> [TASK DATA]
Lemma decode_unfold opts ctx h :
  34 <= data_size ctx -> parse_header (data ctx) = Done (Some h) ->
  (~ accepted opts (data_size ctx) h -> exists e, decode_impl opts ctx = Fail e) /\
  (accepted opts (data_size ctx) h ->
   decode_impl opts ctx =
     (h' ← (if parse_body_opt opts && (COMMON_HEADER_SIZE <? data_size ctx) then
              b ← parse_body (message_type h) (drop (Z.to_nat COMMON_HEADER_SIZE) (data ctx));
              Done (with_body h b)
            else Done h);
      Done (h', sub_context ctx (message_length h)))).
Proof.
  intros Hsz Hp. unfold decode_impl, accepted. unfold COMMON_HEADER_SIZE.
  rewrite (proj2 (Z.ltb_ge (data_size ctx) 34)) by lia. rewrite Hp, bind_Done. cbn match. split.
  - intros Hn. destruct (strict_version opts) eqn:Es; cbn [andb].
    + destruct (Z.eqb_spec (transport_specific h) IEEE_802_1AS) as [Et|Et]; cbn [negb]; [|eexists; reflexivity].
      destruct (validate_length opts) eqn:Ev; cbn [andb]; [|destruct Hn; split; [auto | discriminate]].
      destruct ((message_length h <? 34) || _) eqn:El; [eexists; reflexivity|].
      apply orb_false_elim in El as [El1 El2]. bool_to_prop. destruct Hn. split; [auto | lia].
    + destruct (validate_length opts) eqn:Ev; cbn [andb]; [|destruct Hn; split; discriminate].
      destruct ((message_length h <? 34) || _) eqn:El; [eexists; reflexivity|].
      apply orb_false_elim in El as [El1 El2]. bool_to_prop. destruct Hn. split; [discriminate | lia].
  - intros [Ha Hb].
    replace (strict_version opts && negb (transport_specific h =? IEEE_802_1AS)) with false.
    2:{ destruct (strict_version opts); [|reflexivity]. rewrite Ha by reflexivity. reflexivity. }
    replace (validate_length opts && _) with false.
    2:{ destruct (validate_length opts); [|reflexivity]. specialize (Hb eq_refl). cbn [andb].
        symmetry. apply orb_false_iff. split; apply Z.ltb_ge; lia. }
    destruct (parse_body_opt opts && (34 <? data_size ctx)); [|reflexivity].
    destruct (parse_body _ _); reflexivity.
Qed.

(** Where the gPTP decoder reads out of bounds: exactly on the Follow_Up
    messages it accepts whose TLV array, with body parsing on, holds an
    organisation extension of 26 or 27 bytes: the size check of
    [FollowUpTlv::parse] is two bytes short of the fields it reads. *)
Theorem gptp_overread (opts : GptpDecoderOptions) (ctx : DecodeContext) :
  decode_impl opts ctx = Undef <->
  parse_body_opt opts = true /\
  exists h ts, COMMON_HEADER_SIZE < data_size ctx /\ parse_header (data ctx) = Done (Some h) /\
    accepted opts (data_size ctx) h /\ message_type h = Follow_Up /\
    follow_up_tlv_array (drop (Z.to_nat COMMON_HEADER_SIZE) (data ctx)) ts /\ Exists bad_follow_up ts.
Proof.
  unfold COMMON_HEADER_SIZE. destruct (Z.lt_ge_cases (data_size ctx) 34) as [Hlt|Hge].
  { unfold decode_impl, COMMON_HEADER_SIZE. rewrite (proj2 (Z.ltb_lt _ _)) by lia. split; [discriminate|].
    intros (_ & h & ts & ? & _). lia. }
  destruct (parse_header_total (data ctx) ltac:(lia)) as [h Hh].
  destruct (decode_unfold opts ctx h Hge Hh) as [Hrej Hacc]. unfold COMMON_HEADER_SIZE in Hacc.
  assert (Hdec : Decision (accepted opts (data_size ctx) h)) by (unfold accepted; apply _).
  destruct (decide (accepted opts (data_size ctx) h)) as [Ha|Ha].
  2:{ destruct (Hrej Ha) as [e ->]. split; [discriminate|]. intros (_ & h' & ts & _ & Hh' & Ha' & _).
      assert (h' = h) by congruence. subst h'. contradiction. }
  rewrite (Hacc Ha). clear Hrej Hacc.
  destruct (parse_body_opt opts); cbn [andb]; [|split; [discriminate | intros [? _]; discriminate]].
  destruct (34 <? data_size ctx) eqn:E; bool_to_prop; [|split; [discriminate | intros (_ & h' & ts & ? & _); lia]].
  destruct (parse_body_cases (message_type h) (drop (Z.to_nat 34) (data ctx)))
    as [(-> & Ht & ts & Hts & He)|[[b ->] Hno]].
  - split; [|reflexivity]. intros _. split; [reflexivity|]. exists h, ts. split_and!; auto.
  - split; [discriminate|]. intros (_ & h' & ts & _ & Hh' & _ & Ht & Hts & He).
    assert (h' = h) by congruence. subst h'. destruct Hno. eauto.
Qed.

> [WHAT YOU ARE ASKED TO DO] Emit, unaltered, the lines from the top of the listing down through the line that holds "replace (validate_length opts"; emit nothing else.

> [REPLY TO THE EXERCISE]
Lemma decode_unfold opts ctx h :
  34 <= data_size ctx -> parse_header (data ctx) = Done (Some h) ->
  (~ accepted opts (data_size ctx) h -> exists e, decode_impl opts ctx = Fail e) /\
  (accepted opts (data_size ctx) h ->
   decode_impl opts ctx =
     (h' ← (if parse_body_opt opts && (COMMON_HEADER_SIZE <? data_size ctx) then
              b ← parse_body (message_type h) (drop (Z.to_nat COMMON_HEADER_SIZE) (data ctx));
              Done (with_body h b)
            else Done h);
      Done (h', sub_context ctx (message_length h)))).
Proof.
  intros Hsz Hp. unfold decode_impl, accepted. unfold COMMON_HEADER_SIZE.
  rewrite (proj2 (Z.ltb_ge (data_size ctx) 34)) by lia. rewrite Hp, bind_Done. cbn match. split.
  - intros Hn. destruct (strict_version opts) eqn:Es; cbn [andb].
    + destruct (Z.eqb_spec (transport_specific h) IEEE_802_1AS) as [Et|Et]; cbn [negb]; [|eexists; reflexivity].
      destruct (validate_length opts) eqn:Ev; cbn [andb]; [|destruct Hn; split; [auto | discriminate]].
      destruct ((message_length h <? 34) || _) eqn:El; [eexists; reflexivity|].
      apply orb_false_elim in El as [El1 El2]. bool_to_prop. destruct Hn. split; [auto | lia].
    + destruct (validate_length opts) eqn:Ev; cbn [andb]; [|destruct Hn; split; discriminate].
      destruct ((message_length h <? 34) || _) eqn:El; [eexists; reflexivity|].
      apply orb_false_elim in El as [El1 El2]. bool_to_prop. destruct Hn. split; [discriminate | lia].
  - intros [Ha Hb].
    replace (strict_version opts && negb (transport_specific h =? IEEE_802_1AS)) with false.
    2:{ destruct (strict_version opts); [|reflexivity]. rewrite Ha by reflexivity. reflexivity. }
    replace (validate_length opts && _) with false.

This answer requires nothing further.